**TASK:** Would you please transcribe, exactly as written, the lines of the entries below starting at the one that holds "(r : list N" and ending at the one that holds "apply take_exports in", both included?

**EXTRACTED ENTRIES:**
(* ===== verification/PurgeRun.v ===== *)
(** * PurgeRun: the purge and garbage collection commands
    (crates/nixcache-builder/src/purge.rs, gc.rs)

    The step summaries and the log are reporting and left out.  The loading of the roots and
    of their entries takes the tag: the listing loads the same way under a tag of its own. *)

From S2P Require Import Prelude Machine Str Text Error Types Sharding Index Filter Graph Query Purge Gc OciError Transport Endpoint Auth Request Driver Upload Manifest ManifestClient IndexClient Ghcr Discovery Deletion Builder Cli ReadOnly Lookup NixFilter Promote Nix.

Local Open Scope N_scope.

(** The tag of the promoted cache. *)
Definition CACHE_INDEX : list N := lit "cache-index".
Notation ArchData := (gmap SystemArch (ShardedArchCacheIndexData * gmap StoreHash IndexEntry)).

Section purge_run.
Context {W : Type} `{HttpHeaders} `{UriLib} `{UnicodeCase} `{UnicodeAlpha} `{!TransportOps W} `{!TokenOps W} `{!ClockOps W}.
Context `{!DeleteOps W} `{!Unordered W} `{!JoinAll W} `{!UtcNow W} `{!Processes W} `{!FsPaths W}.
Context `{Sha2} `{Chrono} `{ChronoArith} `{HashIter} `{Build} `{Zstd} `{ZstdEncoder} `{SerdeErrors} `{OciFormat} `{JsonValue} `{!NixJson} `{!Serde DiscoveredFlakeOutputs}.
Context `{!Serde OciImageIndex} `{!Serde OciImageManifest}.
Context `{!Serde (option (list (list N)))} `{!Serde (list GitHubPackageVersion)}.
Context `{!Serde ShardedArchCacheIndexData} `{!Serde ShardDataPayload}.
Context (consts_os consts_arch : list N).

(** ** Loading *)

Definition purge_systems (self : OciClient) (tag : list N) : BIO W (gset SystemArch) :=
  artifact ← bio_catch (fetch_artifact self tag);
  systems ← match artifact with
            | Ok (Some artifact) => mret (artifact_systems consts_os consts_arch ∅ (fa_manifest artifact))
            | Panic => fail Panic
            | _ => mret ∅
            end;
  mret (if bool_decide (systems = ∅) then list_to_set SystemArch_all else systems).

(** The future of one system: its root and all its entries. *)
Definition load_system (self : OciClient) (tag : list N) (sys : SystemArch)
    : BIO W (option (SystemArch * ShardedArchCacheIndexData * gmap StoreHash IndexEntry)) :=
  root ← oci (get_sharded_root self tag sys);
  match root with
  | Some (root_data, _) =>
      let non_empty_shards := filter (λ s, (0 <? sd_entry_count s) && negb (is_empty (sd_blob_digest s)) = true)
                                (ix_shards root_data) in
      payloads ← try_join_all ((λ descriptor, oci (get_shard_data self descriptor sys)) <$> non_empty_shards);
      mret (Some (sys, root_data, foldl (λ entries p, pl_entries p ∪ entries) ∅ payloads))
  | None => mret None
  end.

==

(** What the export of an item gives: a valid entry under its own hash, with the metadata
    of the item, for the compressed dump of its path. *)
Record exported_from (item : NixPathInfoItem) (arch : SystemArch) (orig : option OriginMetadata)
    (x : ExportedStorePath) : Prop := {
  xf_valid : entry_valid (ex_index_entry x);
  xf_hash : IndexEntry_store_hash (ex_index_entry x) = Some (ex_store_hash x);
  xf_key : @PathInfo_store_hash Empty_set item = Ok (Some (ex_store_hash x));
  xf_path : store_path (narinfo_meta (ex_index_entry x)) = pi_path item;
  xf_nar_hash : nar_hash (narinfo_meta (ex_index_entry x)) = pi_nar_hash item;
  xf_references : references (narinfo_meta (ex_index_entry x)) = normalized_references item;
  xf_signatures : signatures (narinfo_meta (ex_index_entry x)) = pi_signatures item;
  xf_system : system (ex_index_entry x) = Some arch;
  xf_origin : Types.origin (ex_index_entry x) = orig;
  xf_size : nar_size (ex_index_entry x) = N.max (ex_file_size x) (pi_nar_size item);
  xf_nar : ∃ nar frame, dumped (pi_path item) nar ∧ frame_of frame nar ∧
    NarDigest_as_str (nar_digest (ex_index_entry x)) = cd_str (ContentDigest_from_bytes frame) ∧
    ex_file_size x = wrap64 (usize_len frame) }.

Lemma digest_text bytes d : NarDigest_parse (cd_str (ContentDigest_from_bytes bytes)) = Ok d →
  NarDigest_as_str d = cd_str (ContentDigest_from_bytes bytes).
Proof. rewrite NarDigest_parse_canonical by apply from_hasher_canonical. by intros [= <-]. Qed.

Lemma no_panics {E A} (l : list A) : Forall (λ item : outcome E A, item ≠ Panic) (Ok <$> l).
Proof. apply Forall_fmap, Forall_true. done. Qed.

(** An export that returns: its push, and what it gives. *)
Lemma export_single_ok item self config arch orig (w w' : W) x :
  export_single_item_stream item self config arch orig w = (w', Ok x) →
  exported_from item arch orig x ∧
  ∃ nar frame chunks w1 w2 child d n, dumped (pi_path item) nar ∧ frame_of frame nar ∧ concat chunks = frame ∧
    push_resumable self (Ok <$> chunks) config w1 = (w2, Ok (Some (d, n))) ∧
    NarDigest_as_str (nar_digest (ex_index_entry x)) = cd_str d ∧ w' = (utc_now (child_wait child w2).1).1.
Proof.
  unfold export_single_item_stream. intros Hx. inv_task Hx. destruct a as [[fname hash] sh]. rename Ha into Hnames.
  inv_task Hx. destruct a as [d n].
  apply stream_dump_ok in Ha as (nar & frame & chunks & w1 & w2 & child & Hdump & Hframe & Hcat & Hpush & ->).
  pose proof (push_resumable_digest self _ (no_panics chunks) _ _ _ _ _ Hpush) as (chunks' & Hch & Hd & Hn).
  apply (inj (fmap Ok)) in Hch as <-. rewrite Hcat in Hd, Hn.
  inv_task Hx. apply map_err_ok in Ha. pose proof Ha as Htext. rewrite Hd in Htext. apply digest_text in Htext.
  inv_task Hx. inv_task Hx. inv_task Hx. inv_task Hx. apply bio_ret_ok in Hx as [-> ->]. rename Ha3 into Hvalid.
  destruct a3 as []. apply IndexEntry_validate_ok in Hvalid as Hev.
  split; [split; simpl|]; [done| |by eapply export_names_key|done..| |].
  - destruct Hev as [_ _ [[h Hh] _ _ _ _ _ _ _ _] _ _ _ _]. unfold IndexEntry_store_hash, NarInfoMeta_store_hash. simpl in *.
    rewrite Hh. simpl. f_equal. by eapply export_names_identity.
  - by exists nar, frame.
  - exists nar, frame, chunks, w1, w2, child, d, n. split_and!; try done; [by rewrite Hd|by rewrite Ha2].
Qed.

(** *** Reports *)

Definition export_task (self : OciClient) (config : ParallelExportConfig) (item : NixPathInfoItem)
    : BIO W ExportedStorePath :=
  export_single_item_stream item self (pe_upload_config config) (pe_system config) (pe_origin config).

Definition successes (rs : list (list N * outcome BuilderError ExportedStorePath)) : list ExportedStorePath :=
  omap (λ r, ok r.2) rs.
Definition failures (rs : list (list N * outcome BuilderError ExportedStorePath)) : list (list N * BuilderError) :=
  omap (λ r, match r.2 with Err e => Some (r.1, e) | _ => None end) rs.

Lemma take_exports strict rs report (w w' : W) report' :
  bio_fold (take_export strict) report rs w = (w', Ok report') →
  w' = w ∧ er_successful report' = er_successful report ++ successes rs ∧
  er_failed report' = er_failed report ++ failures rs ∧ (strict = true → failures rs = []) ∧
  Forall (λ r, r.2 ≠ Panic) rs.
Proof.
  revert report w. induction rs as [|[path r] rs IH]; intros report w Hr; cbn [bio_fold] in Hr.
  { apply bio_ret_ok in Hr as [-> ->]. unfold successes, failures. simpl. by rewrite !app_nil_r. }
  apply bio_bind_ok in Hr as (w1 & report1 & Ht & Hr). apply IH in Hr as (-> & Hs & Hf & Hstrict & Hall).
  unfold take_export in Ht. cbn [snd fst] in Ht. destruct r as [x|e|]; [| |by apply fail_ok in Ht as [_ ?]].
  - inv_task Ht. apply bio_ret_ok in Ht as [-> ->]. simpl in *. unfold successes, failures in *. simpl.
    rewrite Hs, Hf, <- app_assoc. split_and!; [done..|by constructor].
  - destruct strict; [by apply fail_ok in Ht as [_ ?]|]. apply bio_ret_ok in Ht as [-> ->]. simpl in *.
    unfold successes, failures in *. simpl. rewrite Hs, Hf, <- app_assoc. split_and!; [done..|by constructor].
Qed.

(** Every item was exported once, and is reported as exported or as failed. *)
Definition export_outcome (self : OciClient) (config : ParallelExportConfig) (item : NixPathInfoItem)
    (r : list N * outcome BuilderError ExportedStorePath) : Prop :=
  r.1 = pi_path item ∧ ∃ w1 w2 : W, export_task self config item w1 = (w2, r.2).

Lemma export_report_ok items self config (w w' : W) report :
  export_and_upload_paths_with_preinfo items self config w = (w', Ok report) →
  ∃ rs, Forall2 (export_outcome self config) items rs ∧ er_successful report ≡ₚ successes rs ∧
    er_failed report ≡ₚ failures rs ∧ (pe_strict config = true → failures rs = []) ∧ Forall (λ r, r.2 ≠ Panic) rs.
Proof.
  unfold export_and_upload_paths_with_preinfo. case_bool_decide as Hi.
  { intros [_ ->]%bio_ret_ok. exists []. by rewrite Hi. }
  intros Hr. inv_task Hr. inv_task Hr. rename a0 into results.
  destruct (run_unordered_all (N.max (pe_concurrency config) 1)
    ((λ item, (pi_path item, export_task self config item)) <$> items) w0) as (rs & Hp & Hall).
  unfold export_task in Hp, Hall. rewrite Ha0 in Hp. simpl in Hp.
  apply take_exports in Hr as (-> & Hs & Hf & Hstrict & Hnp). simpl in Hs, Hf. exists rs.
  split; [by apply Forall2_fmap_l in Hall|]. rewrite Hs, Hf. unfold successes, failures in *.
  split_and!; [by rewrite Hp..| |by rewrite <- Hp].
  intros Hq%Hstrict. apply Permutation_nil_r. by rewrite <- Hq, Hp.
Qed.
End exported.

**TASK OUTPUT:**
    (r : list N * outcome BuilderError ExportedStorePath) : Prop :=
  r.1 = pi_path item ∧ ∃ w1 w2 : W, export_task self config item w1 = (w2, r.2).

Lemma export_report_ok items self config (w w' : W) report :
  export_and_upload_paths_with_preinfo items self config w = (w', Ok report) →
  ∃ rs, Forall2 (export_outcome self config) items rs ∧ er_successful report ≡ₚ successes rs ∧
    er_failed report ≡ₚ failures rs ∧ (pe_strict config = true → failures rs = []) ∧ Forall (λ r, r.2 ≠ Panic) rs.
Proof.
  unfold export_and_upload_paths_with_preinfo. case_bool_decide as Hi.
  { intros [_ ->]%bio_ret_ok. exists []. by rewrite Hi. }
  intros Hr. inv_task Hr. inv_task Hr. rename a0 into results.
  destruct (run_unordered_all (N.max (pe_concurrency config) 1)
    ((λ item, (pi_path item, export_task self config item)) <$> items) w0) as (rs & Hp & Hall).
  unfold export_task in Hp, Hall. rewrite Ha0 in Hp. simpl in Hp.
  apply take_exports in Hr as (-> & Hs & Hf & Hstrict & Hnp). simpl in Hs, Hf. exists rs.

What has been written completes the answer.